# TASK GOAL
All that is wanted is an exact copy of the line containing "(at level 100, k" and the lines after it, through the end of the records.

(Collected data)

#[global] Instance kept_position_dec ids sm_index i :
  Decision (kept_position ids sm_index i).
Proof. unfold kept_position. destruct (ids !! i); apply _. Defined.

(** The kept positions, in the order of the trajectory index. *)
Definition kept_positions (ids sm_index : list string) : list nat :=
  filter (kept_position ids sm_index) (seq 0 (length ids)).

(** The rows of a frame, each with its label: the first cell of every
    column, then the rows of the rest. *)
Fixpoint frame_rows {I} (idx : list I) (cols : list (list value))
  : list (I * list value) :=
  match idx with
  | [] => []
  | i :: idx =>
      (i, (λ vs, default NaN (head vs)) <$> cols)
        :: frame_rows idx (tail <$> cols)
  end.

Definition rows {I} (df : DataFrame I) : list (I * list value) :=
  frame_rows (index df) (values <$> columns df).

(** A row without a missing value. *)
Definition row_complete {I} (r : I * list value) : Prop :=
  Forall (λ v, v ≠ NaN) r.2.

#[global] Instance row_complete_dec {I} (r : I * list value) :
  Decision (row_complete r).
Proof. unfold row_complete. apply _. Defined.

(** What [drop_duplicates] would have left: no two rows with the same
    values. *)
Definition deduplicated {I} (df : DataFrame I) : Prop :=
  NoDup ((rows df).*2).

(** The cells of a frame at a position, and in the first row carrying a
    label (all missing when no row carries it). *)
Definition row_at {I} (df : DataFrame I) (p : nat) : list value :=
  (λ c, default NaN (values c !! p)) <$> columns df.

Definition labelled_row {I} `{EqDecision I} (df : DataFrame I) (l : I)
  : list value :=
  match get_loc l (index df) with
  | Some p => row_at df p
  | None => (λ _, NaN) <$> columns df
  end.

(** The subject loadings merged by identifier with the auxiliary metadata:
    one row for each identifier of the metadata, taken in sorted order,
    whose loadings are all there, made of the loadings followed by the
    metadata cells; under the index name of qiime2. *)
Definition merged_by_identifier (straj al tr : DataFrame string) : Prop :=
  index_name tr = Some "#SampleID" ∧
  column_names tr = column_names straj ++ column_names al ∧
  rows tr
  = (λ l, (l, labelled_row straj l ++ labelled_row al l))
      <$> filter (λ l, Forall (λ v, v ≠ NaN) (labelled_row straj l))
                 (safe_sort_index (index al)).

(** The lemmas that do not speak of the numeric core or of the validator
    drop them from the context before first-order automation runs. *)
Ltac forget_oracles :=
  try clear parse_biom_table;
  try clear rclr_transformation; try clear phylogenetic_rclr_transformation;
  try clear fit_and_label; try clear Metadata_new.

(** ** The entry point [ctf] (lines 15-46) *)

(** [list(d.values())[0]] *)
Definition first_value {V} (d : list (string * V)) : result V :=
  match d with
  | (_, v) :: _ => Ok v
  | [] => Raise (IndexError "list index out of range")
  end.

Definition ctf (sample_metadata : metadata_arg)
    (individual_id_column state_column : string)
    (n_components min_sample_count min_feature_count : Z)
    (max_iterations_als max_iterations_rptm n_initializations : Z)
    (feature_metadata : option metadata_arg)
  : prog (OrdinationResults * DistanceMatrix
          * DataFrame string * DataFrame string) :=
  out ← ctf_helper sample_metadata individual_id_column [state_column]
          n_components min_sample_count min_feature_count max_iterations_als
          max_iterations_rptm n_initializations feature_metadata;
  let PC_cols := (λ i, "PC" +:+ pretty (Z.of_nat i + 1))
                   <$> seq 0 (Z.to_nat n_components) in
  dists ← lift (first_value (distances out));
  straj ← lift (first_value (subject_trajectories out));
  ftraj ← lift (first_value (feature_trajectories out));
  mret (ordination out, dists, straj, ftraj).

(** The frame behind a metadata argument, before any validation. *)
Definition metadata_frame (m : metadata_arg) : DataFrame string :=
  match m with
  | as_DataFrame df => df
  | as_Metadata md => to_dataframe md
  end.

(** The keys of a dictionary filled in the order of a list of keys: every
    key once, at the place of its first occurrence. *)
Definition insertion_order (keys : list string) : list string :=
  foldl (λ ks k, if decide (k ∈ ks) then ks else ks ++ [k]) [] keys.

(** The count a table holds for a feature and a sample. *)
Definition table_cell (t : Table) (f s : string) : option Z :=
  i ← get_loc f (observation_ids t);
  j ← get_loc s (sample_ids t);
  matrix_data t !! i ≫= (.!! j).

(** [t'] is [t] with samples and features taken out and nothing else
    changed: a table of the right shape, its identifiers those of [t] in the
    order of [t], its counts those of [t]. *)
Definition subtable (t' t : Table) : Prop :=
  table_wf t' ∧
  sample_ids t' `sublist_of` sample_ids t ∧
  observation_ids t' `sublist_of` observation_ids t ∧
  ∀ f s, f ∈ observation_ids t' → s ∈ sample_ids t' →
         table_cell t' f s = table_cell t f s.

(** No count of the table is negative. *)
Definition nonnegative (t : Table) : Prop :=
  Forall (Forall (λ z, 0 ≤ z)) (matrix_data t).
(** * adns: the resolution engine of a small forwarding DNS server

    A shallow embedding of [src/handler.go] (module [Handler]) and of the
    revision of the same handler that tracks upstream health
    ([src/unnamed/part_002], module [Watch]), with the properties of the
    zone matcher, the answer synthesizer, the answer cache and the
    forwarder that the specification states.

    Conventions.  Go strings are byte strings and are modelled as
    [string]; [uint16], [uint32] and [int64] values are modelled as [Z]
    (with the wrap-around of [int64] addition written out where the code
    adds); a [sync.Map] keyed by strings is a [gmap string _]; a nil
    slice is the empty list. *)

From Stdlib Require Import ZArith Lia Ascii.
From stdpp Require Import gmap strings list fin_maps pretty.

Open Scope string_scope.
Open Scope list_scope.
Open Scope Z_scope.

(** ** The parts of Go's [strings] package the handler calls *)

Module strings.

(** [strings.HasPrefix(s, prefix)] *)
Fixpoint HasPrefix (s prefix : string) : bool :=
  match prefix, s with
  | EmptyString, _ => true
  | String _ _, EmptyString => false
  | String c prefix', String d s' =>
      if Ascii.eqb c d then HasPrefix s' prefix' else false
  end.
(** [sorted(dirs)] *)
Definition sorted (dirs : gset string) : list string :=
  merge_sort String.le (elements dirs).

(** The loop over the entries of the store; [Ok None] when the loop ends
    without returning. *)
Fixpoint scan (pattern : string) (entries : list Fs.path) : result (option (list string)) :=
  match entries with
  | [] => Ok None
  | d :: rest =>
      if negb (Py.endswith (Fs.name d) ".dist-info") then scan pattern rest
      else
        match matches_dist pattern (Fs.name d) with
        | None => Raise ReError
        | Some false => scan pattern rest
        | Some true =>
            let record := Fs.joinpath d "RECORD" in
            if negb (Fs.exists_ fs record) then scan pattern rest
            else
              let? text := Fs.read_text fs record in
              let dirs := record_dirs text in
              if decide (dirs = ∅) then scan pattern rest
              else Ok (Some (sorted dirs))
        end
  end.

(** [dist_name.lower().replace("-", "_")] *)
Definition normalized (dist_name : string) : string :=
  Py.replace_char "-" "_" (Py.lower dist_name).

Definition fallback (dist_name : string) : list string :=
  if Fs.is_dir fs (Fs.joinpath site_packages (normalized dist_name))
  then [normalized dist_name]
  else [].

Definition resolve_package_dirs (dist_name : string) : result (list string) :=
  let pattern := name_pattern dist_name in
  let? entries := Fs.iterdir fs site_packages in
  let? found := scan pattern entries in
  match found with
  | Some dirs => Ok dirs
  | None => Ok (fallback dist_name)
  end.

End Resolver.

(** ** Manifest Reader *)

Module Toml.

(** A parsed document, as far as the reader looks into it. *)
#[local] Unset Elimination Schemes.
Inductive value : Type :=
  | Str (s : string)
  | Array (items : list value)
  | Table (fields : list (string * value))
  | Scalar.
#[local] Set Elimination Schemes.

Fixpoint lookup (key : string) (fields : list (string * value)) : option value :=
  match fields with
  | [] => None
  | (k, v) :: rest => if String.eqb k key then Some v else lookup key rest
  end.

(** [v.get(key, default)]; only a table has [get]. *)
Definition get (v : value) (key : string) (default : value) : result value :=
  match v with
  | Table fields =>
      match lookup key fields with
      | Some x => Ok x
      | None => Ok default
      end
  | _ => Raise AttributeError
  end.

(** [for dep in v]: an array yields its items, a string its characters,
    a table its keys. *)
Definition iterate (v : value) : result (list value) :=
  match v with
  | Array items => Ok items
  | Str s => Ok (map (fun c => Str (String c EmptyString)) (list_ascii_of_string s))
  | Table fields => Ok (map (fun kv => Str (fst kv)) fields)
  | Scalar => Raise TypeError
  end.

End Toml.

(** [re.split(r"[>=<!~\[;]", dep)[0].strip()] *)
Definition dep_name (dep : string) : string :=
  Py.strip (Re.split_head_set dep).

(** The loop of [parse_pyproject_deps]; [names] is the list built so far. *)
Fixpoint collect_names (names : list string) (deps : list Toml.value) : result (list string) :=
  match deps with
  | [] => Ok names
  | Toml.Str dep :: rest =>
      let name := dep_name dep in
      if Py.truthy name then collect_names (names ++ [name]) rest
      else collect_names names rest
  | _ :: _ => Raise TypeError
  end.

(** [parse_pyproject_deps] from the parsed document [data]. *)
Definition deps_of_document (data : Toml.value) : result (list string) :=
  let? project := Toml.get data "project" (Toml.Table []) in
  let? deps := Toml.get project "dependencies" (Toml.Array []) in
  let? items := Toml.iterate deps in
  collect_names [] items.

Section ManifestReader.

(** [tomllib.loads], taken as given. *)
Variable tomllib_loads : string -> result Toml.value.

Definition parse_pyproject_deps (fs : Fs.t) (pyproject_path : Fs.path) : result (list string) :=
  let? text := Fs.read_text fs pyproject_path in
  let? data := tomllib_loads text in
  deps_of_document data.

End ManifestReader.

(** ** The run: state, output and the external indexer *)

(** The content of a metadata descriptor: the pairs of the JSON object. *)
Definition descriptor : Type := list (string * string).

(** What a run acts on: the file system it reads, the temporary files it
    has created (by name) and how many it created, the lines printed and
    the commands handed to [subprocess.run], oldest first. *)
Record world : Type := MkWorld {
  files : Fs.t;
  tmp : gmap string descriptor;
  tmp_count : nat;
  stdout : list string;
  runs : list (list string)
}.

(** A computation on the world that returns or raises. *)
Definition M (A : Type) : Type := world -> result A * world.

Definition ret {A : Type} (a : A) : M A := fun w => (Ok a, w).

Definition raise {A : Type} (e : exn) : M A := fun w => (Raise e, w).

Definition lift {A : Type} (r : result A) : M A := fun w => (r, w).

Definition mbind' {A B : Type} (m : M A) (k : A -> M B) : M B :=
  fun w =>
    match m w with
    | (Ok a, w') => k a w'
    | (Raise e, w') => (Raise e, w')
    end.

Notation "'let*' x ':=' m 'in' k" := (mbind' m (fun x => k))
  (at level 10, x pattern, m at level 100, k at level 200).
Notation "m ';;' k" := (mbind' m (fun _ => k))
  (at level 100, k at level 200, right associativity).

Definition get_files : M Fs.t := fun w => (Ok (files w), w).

# SOLUTION
  (at level 100, k at level 200, right associativity).

Definition get_files : M Fs.t := fun w => (Ok (files w), w).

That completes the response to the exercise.